6 Steps to Adding Custom AWS Metrics into Operational Intelligence

vNick · ‎02-13-2018

Starting in Kingston, the Operational Intelligence module provides an out of the box connector for pulling Amazon Web Services (AWS) CloudWatch metrics. While there are many benefits to operational intelligence, from capacity planning to proactive avoidance of outages, this article will not be an overview of what Operational Intelligence (OI) can do, but rather a specific methodology for extending default metrics sent from AWS to OI. The following articles can provide great overviews of what OI is capable of doing.

OI — ML Summary by Simon White

Operational Intelligence in world of ML & AI by Puru Amradkar

Outage Prevention with Operational Intelligence by Aleck Lin

Operational Intelligence Algorithms by Alexander Margarit

Knowledge17 Session: Operational Intelligence — Event Management vNext

Like most software, there is occasion where a customer may want to extend the functionality provided "out of the box". In the case of sending metric data to ServiceNow from AWS CloudWatch, adding metrics that are not provided by AWS in their standard collection process would be a typical example. Two of these that I saw right away are memory utilization and disk space utilization. CPU utilization is provided, but these other two key metrics would be critical for any capacity management effort as well as resource monitoring requirement. This blog aims to show you how you can add these metrics to the CloudWatch stream and then pull them into the Operational Intelligence module of ServiceNow.

Another important topic to call out prior to getting into the details is that of 3^rd party monitoring systems. Most organizations already use a monitoring tool (or 10), and these tools (Nagios, SCOM, SolarWinds, Zabbix, PRTG, collectd, etc) have the ability to capture nearly any metric possible. These are all great sources to also send into Operational Intelligence, but they require extending into the AWS environment and CloudWatch is already there running all the time, so for those not wanting to extend those tools into AWS, this article is for you (though AWS does let you install their agent in on-premises resources to and send data to CloudWatch too).

Step 1: AWS Setup

The great part about CloudWatch is that it's native to the AWS platform and so there is essentially no setup. That said, if you leverage AMI's to deploy instances, the following steps may necessitate an update to those AMI's to have your custom metrics included in any new provisioning requests.
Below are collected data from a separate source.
Lemma kwargs_get_passed (key : string) (before after : list (string * val)) (v : val) :
  key ∉ before.*1 → kwargs_get key (before ++ (key, v) :: after) = v.
Proof.
  induction before as [|[k w] before IH]; cbn [app fmap list_fmap fst kwargs_get].
  - intros _. by rewrite bool_decide_eq_true_2.
  - rewrite not_elem_of_cons. intros [Hne Hrest].
    rewrite bool_decide_eq_false_2 by done. by apply IH.
Qed.

Lemma kwargs_passed (key : string) (kwargs : list (string * val)) :
  key ∈ kwargs.*1 →
  ∃ before v after, kwargs = before ++ (key, v) :: after ∧ key ∉ before.*1.
Proof.
  induction kwargs as [|[k w] kws IH]; cbn [fmap list_fmap fst].
  - by intros ?%elem_of_nil.
  - destruct (decide (k = key)) as [->|Hne].
    + intros _. exists [], w, kws. split; [done|]. apply not_elem_of_nil.
    + rewrite elem_of_cons. intros [?|Hin]; [congruence|].
      destruct (IH Hin) as (before & v & after & -> & Hnot).
      exists ((k, w) :: before), v, after. split; [done|].
      cbn [fmap list_fmap fst]. rewrite not_elem_of_cons. split; [congruence|done].
Qed.

End RequiresAuth.

Lemma truthy_false (v : value) :
  truthy v = false ↔ v = VNone ∨ v = VBool false ∨ v = VInt 0 ∨ v = VStr "".
Proof.
  split.
  - destruct v as [|[]|n|str]; cbn [truthy]; intros Ht; try discriminate; auto.
    + right; right; left. f_equal. by destruct (Z.eqb_spec n 0).
    + right; right; right. f_equal. by case_bool_decide.
  - intros [-> | [-> | [-> | ->]]]; reflexivity.
Qed.
(** The counter goes up by one with each file written, and the progress
    bar is set to it. *)
Lemma save_each_size_count img base_name sizes c :
  Forall (progress_between c (c + Z.of_nat (length sizes)))
         (each_size img base_name sizes c).1 ∧
  ∀ c', (each_size img base_name sizes c).2 = inr c' →
        c' = c + Z.of_nat (length sizes) ∧
        c' = c + Z.of_nat (length (saved_files (each_size img base_name sizes c).1)).
Proof.
  revert c. induction sizes as [|size rest IH]; intros c.
  { simpl. split; [done|]. intros c' [= <-]. lia. }
  cbn [save_each_size length]. unfold save.
  destruct (Image_save env _ _ _ _) as [e|]; simpl; [done|].
  destruct (IH (c + 1)) as [Hrange Hcount].
  destruct (each_size img base_name rest (c + 1)) as [evs r]; simpl in *.
  split.
  - constructor; [done|]. constructor; [simpl; lia|].
    eapply progress_between_weaken; [| |exact Hrange]; lia.
  - intros c' ->. destruct (Hcount c' eq_refl) as [? ?]. lia.
Qed.

Lemma convert_file_count path base_name c :
  Forall (progress_between c (c + per_source)) (one_file path base_name c).1 ∧
  ∀ c', (one_file path base_name c).2 = inr c' →
        c' = c + per_source ∧
        c' = c + Z.of_nat (length (saved_files (one_file path base_name c).1)).
Proof.
  unfold convert_file. destruct (Image_open env path) as [e|img]; [done|].
  destruct save_separately; [apply save_each_size_count|].
  unfold save. destruct (Image_save env _ _ _ _) as [e|]; simpl; [done|].
  split.
  - repeat constructor; simpl; lia.
  - intros c' [= <-]. lia.
Qed.

Lemma per_source_nonneg : 0 ≤ per_source.
Proof. destruct save_separately; lia. Qed.
(** X5. A flip is its own inverse: the flipped pose has the same centre
    line, so flipping again puts every joint back where it was, over the
    reals, for the horizontal and for the vertical flip. *)
Theorem flip_twice (sz : Size) (kps : list Keypoint) :
  flipHorizontal sz (flipHorizontal sz kps) = kps
  /\ flipVertical sz (flipVertical sz kps) = kps.
Proof.
  split.
  - unfold flipHorizontal at 2.
    set (cx := match getPoseCenter kps with
               | Some center => pt_x center
               | None => (width sz / 2)%R
               end).
    assert (Hc : match getPoseCenter (map (fun kp => with_x kp (cx + (cx - kp_x kp))) kps) with
                 | Some center => pt_x center
                 | None => (width sz / 2)%R
                 end = cx).
    { unfold getPoseCenter.
      pose proof (fold_grow_reflect_x cx kps None) as H. cbn [option_map] in H.
      rewrite H. subst cx. unfold getPoseCenter.
      destruct (fold_left grow kps None) as [b|]; cbn [option_map pt_x reflect_box_x minX maxX];
        [lra | reflexivity]. }
    unfold flipHorizontal. rewrite Hc, map_map.
    rewrite <- (map_id kps) at 2. apply map_ext. intros kp. apply with_x_twice.
  - unfold flipVertical at 2.
    set (cy := match getPoseCenter kps with
               | Some center => pt_y center
               | None => (height sz / 2)%R
               end).
    assert (Hc : match getPoseCenter (map (fun kp => with_y kp (cy + (cy - kp_y kp))) kps) with
                 | Some center => pt_y center
                 | None => (height sz / 2)%R
                 end = cy).
    { unfold getPoseCenter.
      pose proof (fold_grow_reflect_y cy kps None) as H. cbn [option_map] in H.
      rewrite H. subst cy. unfold getPoseCenter.
      destruct (fold_left grow kps None) as [b|]; cbn [option_map pt_y reflect_box_y minY maxY];
        [lra | reflexivity]. }
    unfold flipVertical. rewrite Hc, map_map.
    rewrite <- (map_id kps) at 2. apply map_ext. intros kp. apply with_y_twice.
Qed.

(** X6. Over the reals, flips and whole-skeleton drags are rigid: they
    keep the distance between any two joints, so that in exact arithmetic no
    stored constraint distance goes stale. *)
Theorem flips_and_skeleton_drag_keep_distances (st : App) (dx dy : R) (i j : nat)
  (a b a' b' : Keypoint) (st' : App) :
  st' = handleFlipHorizontal st \/ st' = handleFlipVertical st
  \/ st' = handleSkeletonDrag dx dy st ->
  nth_error (keypoints st) i = Some a -> nth_error (keypoints st) j = Some b ->
  nth_error (keypoints st') i = Some a' -> nth_error (keypoints st') j = Some b' ->
  dist a' b' = dist a b.
Proof.
  intros Hst Ha Hb Ha' Hb'.
  destruct Hst as [ -> | [ -> | -> ] ];
    cbn [handleFlipHorizontal handleFlipVertical handleSkeletonDrag keypoints
         setKeypoints recordHistory setHistory size] in Ha', Hb';
    unfold flipHorizontal, flipVertical in Ha', Hb';
    rewrite nth_error_map, Ha in Ha'; rewrite nth_error_map, Hb in Hb';
    cbn [option_map] in Ha', Hb'; injection Ha' as <-; injection Hb' as <-;
    unfold dist; cbn [kp_x kp_y with_x with_y with_xy]; f_equal; ring.
Qed.

Lemma flips_and_skeleton_drag_keep_distances_witness :
  exists a b a' b',
    nth_error (keypoints lockedArmApp) 2 = Some a
    /\ nth_error (keypoints lockedArmApp) 3 = Some b
    /\ nth_error (keypoints (handleFlipHorizontal lockedArmApp)) 2 = Some a'
    /\ nth_error (keypoints (handleFlipHorizontal lockedArmApp)) 3 = Some b'
    /\ dist a' b' = dist a b.
Proof.
  do 4 eexists.
  split; [reflexivity|]. split; [reflexivity|].
  split; [reflexivity|]. split; [reflexivity|].
  apply (@flips_and_skeleton_drag_keep_distances lockedArmApp 0 0 2 3 _ _ _ _
           (handleFlipHorizontal lockedArmApp)); try reflexivity.
  left. reflexivity.
Defined.

(** X7. Over the reals, skeleton drags add up: a drag by [(dx1, dy1)]
    followed by one by [(dx2, dy2)] leaves the state a single drag by the
    sum leaves, and a drag by [(0, 0)] changes no keypoint. *)
Theorem skeleton_drags_compose (st : App) (dx1 dy1 dx2 dy2 : R) :
  handleSkeletonDrag dx2 dy2 (handleSkeletonDrag dx1 dy1 st)
  = handleSkeletonDrag (dx1 + dx2) (dy1 + dy2) st
  /\ keypoints (handleSkeletonDrag 0 0 st) = keypoints st.
Proof.
  unfold handleSkeletonDrag, setKeypoints; cbn. split.
  - f_equal. rewrite map_map. apply map_ext. intros kp.
    unfold with_xy; cbn. f_equal; ring.
  - rewrite <- (map_id (keypoints st)) at 2. apply map_ext. intros kp.
    destruct kp as [i n x y v lo an col rgb]. unfold with_xy; cbn. f_equal; ring.
Qed.

(** ** Drags and transforms against the stored constraints *)

Lemma adjacent_linked (keys : list Key) (id a b : nat) :
  adjacent keys a b -> (linked keys id a <-> linked keys id b).
Proof.
  intros Hadj. split; intros H.
  - apply linked_step with (b := a); assumption.
  - apply linked_step with (b := b); [exact H|].
    destruct Hadj as [Hadj|Hadj]; [right|left]; exact Hadj.
Qed.

(** X8. In translate mode a drag moves the two joints of every stored
    constraint by the same offset, or leaves both where they are, and it
    does not touch the constraint store; so, over the reals, a pose that
    satisfies its constraints still does after the drag. *)
Theorem translate_drag_keeps_constraints (st st' : App) (id : nat) (x y : R) :
  lockedJointMode st = translate ->
  handleKeypointMove id x y st = Ok st' ->
  constraints st' = constraints st
  /\ (forall p1 p2 d kp1 kp2,
        In ((p1, p2), d) (constraints st) ->
        find_kp p1 (keypoints st) = Some kp1 ->
        find_kp p2 (keypoints st) = Some kp2 ->
        (find_kp p1 (keypoints st') = Some kp1
         /\ find_kp p2 (keypoints st') = Some kp2)
        \/ exists dx dy,
             find_kp p1 (keypoints st')
             = Some (with_xy kp1 (kp_x kp1 + dx) (kp_y kp1 + dy))
             /\ find_kp p2 (keypoints st')
                = Some (with_xy kp2 (kp_x kp2 + dx) (kp_y kp2 + dy)))
  /\ (satisfied (constraints st) (keypoints st) ->
      satisfied (constraints st') (keypoints st')).
Proof.
  intros Hmode Hstep.
  unfold handleKeypointMove, moveKeypoint in Hstep. rewrite Hmode in Hstep.
  destruct (find_kp id (keypoints st)) as [src|];
    [ | injection Hstep as <-; split; [reflexivity | split; [auto | auto]] ].
  destruct (connectedComponent_spec (constraints st) id) as [s [Hs Hin]].
  rewrite Hs in Hstep. cbn [bind] in Hstep. injection Hstep as <-.
  split; [reflexivity|].
  cbn [constraints keypoints setKeypoints].
  set (dx := (x - kp_x src)%R). set (dy := (y - kp_y src)%R).
  set (f := fun kp => if has s (kp_id kp)
                      then with_xy kp (kp_x kp + dx) (kp_y kp + dy) else kp).
  assert (Hf : forall k, kp_id (f k) = kp_id k).
  { intros k. unfold f. destruct (has s (kp_id k)); reflexivity. }
  assert (Hsame : forall p1 p2 d, In ((p1, p2), d) (constraints st) ->
                                  has s p1 = has s p2).
  { intros p1 p2 d Hd.
    assert (Hadj : adjacent (keysOf (constraints st)) p1 p2).
    { left. unfold keysOf. apply (in_map fst) in Hd. exact Hd. }
    pose proof (adjacent_linked id Hadj) as Hl.
    destruct (has s p1) eqn:E1, (has s p2) eqn:E2; try reflexivity.
    - apply has_In, Hin, Hl, Hin, has_In in E1. congruence.
    - apply has_In, Hin, Hl, Hin, has_In in E2. congruence. }
  split.
  - intros p1 p2 d kp1 kp2 Hd H1 H2.
    rewrite !(find_kp_map _ f (keypoints st) Hf), H1, H2. cbn [option_map].
    unfold f. rewrite (find_kp_id _ _ H1), (find_kp_id _ _ H2), <- (Hsame _ _ _ Hd).
    destruct (has s p1).
    + right. exists dx, dy. split; reflexivity.
    + left. split; reflexivity.
  - intros Hsat p1 p2 d Hd.
    destruct (Hsat p1 p2 d Hd) as [kp1 [kp2 [H1 [H2 Hdist]]]].
    exists (f kp1), (f kp2).
    rewrite !(find_kp_map _ f (keypoints st) Hf), H1, H2.
    split; [reflexivity|]. split; [reflexivity|].
    unfold f. rewrite (find_kp_id _ _ H1), (find_kp_id _ _ H2), <- (Hsame _ _ _ Hd).
    destruct (has s p1); [rewrite dist_translate|]; exact Hdist.
Qed.

Lemma measuredArm_satisfied :
  satisfied (constraints measuredArmApp) (keypoints measuredArmApp).
Proof.
  intros p1 p2 d [H|[H|[]]]; injection H as <- <- <-; do 2 eexists;
    (split; [reflexivity|]); (split; [reflexivity|]);
    unfold dist; cbn [kp_x kp_y with_xy pt_x pt_y].
  - replace ((256 - 206) * (256 - 206) + (115 - 115) * (115 - 115))%R
      with (50 * 50)%R by ring.
    apply sqrt_square. lra.
  - f_equal. ring.
Qed.

Lemma translate_drag_keeps_constraints_witness :
  exists st',
    handleKeypointMove 3 200 200 measuredArmApp = Ok st'
    /\ constraints st' = constraints measuredArmApp
    /\ satisfied (constraints st') (keypoints st').
Proof.
  eexists. split; [reflexivity|].
  destruct (@translate_drag_keeps_constraints measuredArmApp _ 3 200 200
              eq_refl eq_refl) as [Hc [_ Hs]].
  split; [exact Hc|]. exact (Hs measuredArm_satisfied).
Defined.


(** X10. Over the reals, the neutral parameters give the base back:
    during a gesture, scaling by 1 restores the keypoints and constraints
    of the base, and a transform by angle 0 and width factor 1 restores its
    keypoints. *)
Theorem neutral_transform_restores_base (st : App) (base : HistoryState) :
  transformBaseRef st = Some base ->
  snapshot (handleScale 1 st) = base
  /\ keypoints (handleTransform 0 1 st) = hs_keypoints base.
Proof.
  intros Hbase. unfold handleScale, handleTransform, snapshot. rewrite Hbase.
  cbn [keypoints constraints setConstraints setKeypoints].
  assert (Hk : forall (p : Point) (l : list Keypoint), scaleKeypoints p 1 l = l).
  { intros p l. unfold scaleKeypoints. rewrite <- (map_id l) at 2.
    apply map_ext. intros [i n x y v lo an col rgb]. unfold with_xy; cbn.
    f_equal; ring. }
  assert (Hc : forall cs : Constraints, scaleConstraints 1 cs = cs).
  { intros cs. unfold scaleConstraints. rewrite <- (map_id cs) at 2.
    apply map_ext. intros [key d]. f_equal. ring. }
  split.
  - rewrite Hk, Hc. apply snapshot_eta.
  - replace (0 * PI / 180)%R with 0%R by lra. rewrite cos_0, sin_0.
    rewrite <- (map_id (hs_keypoints base)) at 2.
    apply map_ext. intros [i n x y v lo an col rgb]. unfold with_xy; cbn.
    f_equal; ring.
Qed.

Lemma neutral_transform_restores_base_witness :
  snapshot (handleScale 1 (handleScale 2 (handleScaleStart lockedArmApp)))
  = snapshot lockedArmApp
  /\ keypoints (handleTransform 0 1 (handleTransform 90 1 (handleTransformStart lockedArmApp)))
     = keypoints lockedArmApp.
Proof.
  split.
  - apply (proj1 (@neutral_transform_restores_base
                    (handleScale 2 (handleScaleStart lockedArmApp)) _ eq_refl)).
  - apply (proj2 (@neutral_transform_restores_base
                    (handleTransform 90 1 (handleTransformStart lockedArmApp)) _ eq_refl)).
Defined.

(** X11. Over the reals, a pure spin is rigid: with width factor 1,
    whatever the angle, the transform keeps the distance between any two
    joints of the base. *)
Theorem spin_keeps_distances (st : App) (base : HistoryState) (rotateZ : R)
  (i j : nat) (a b a' b' : Keypoint) :
  transformBaseRef st = Some base ->
  nth_error (hs_keypoints base) i = Some a ->
  nth_error (hs_keypoints base) j = Some b ->
  nth_error (keypoints (handleTransform rotateZ 1 st)) i = Some a' ->
  nth_error (keypoints (handleTransform rotateZ 1 st)) j = Some b' ->
  dist a' b' = dist a b.
Proof.
  intros Hbase Ha Hb Ha' Hb'. unfold handleTransform in Ha', Hb'.
  rewrite Hbase in Ha', Hb'. cbn [keypoints setKeypoints] in Ha', Hb'.
  rewrite nth_error_map, Ha in Ha'. rewrite nth_error_map, Hb in Hb'.
  cbn [option_map] in Ha', Hb'. injection Ha' as <-. injection Hb' as <-.
  unfold dist. cbn [kp_x kp_y with_xy].
  set (c := cos (rotateZ * PI / 180)). set (s := sin (rotateZ * PI / 180)).
  assert (H1 : (s * s + c * c = 1)%R).
  { pose proof (sin2_cos2 (rotateZ * PI / 180)) as H. unfold Rsqr in H. exact H. }
  set (px := pt_x (getPivotPoint (size st) (hs_keypoints base))).
  set (py := pt_y (getPivotPoint (size st) (hs_keypoints base))).
  f_equal.
  transitivity (((kp_x a - kp_x b) * (kp_x a - kp_x b)
                 + (kp_y a - kp_y b) * (kp_y a - kp_y b)) * (s * s + c * c))%R.
  - ring.
  - rewrite H1. ring.
Qed.

Lemma spin_keeps_distances_witness :
  exists a b a' b',
    nth_error (keypoints lockedArmApp) 2 = Some a
    /\ nth_error (keypoints lockedArmApp) 3 = Some b
    /\ nth_error (keypoints (handleTransform 90 1 (handleTransformStart lockedArmApp))) 2
       = Some a'
    /\ nth_error (keypoints (handleTransform 90 1 (handleTransformStart lockedArmApp))) 3
       = Some b'
    /\ dist a' b' = dist a b.
Proof.
  do 4 eexists.
  split; [reflexivity|]. split; [reflexivity|].
  split; [reflexivity|]. split; [reflexivity|].
  apply (@spin_keeps_distances (handleTransformStart lockedArmApp) _ 90 2 3 _ _ _ _ eq_refl);
    reflexivity.
Defined.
AWS provides the documentation for adding custom metrics, but I'll break down the high-level steps here.

You can find details for custom metrics for Linux here (note they're just facilitating for memory and disk space), but these are the basic steps:

Login to Linux instance
Install various perl packages (and others depending on O/S type)
Download and install the monitoring scripts (perl scripts as you can imagine) — thank you AWS for creating these!
Create a crontab entry to collect metrics at specific frequency (crontab —e)
- In my testing I used the following, which gets consolidated disk space utilization versus mount by mount and collects the stats every 5 minutes

*/5 * * * * ~/aws-scripts-mon/mon-put-instance-data.pl --mem-util --mem-used-incl-cache-buff --mem-used --mem-avail --disk-space-util --disk-space-used --disk-space-avail --disk-path=/ --from-cron

Example crontab for Linux

You can find details for customer metrics for Windows here, but these are the basic steps:

Of the 3 options AWS provides, I chose to use the Local Configuration File option
Login to Windows instance
Ensure the latest version of the SSM Agent is installed on the Windows instance
Edit AWS.EC2.Windows.CloudWatch.json file
- Change "IsEnabled" to "true"
- Add custom metrics just prior to section contain Access Key (and yes, the secret key is in this file too, clear text).
- Restart the SSM Agent service

JSON File to Modify

{
              "FullName": "AWS.EC2.Windows.CloudWatch.PerformanceCounterComponent.PerformanceCounterInputComponent,AWS.EC2.Windows.CloudWatch",
              "Id": "PerformanceCounterMemory01",
              "Parameters": {
                  "CategoryName": "Memory",
                  "CounterName": "% Committed Bytes In Use",
                  "DimensionName": "InstanceId",
                  "DimensionValue": "{instance_id}",
                  "InstanceName": "",
                  "MetricName": "MemoryUtilization",
                  "Unit": "Percent"
              }
          },
          {
              "FullName": "AWS.EC2.Windows.CloudWatch.PerformanceCounterComponent.PerformanceCounterInputComponent,AWS.EC2.Windows.CloudWatch",
              "Id": "PerformanceCounterDisk01",
              "Parameters": {
                  "CategoryName": "LogicalDisk",
                  "CounterName": "% Free Space",
                  "DimensionName": "InstanceId",
                  "DimensionValue": "{instance_id}",
                  "InstanceName": "_Total",
                  "MetricName": "DiskSpaceUtilization",
                  "Unit": "Percent"
           }
},

Custom Metric section of AWS.EC2.Windows.CloudWatch.json file

An important consideration to keep in mind is common naming of metrics across both Linux and Windows. If you want to report these metrics in a common roll-up fashion, be sure to give them the same name so that the CI in ServiceNow that represents the instance has a common metric regardless of O/S type.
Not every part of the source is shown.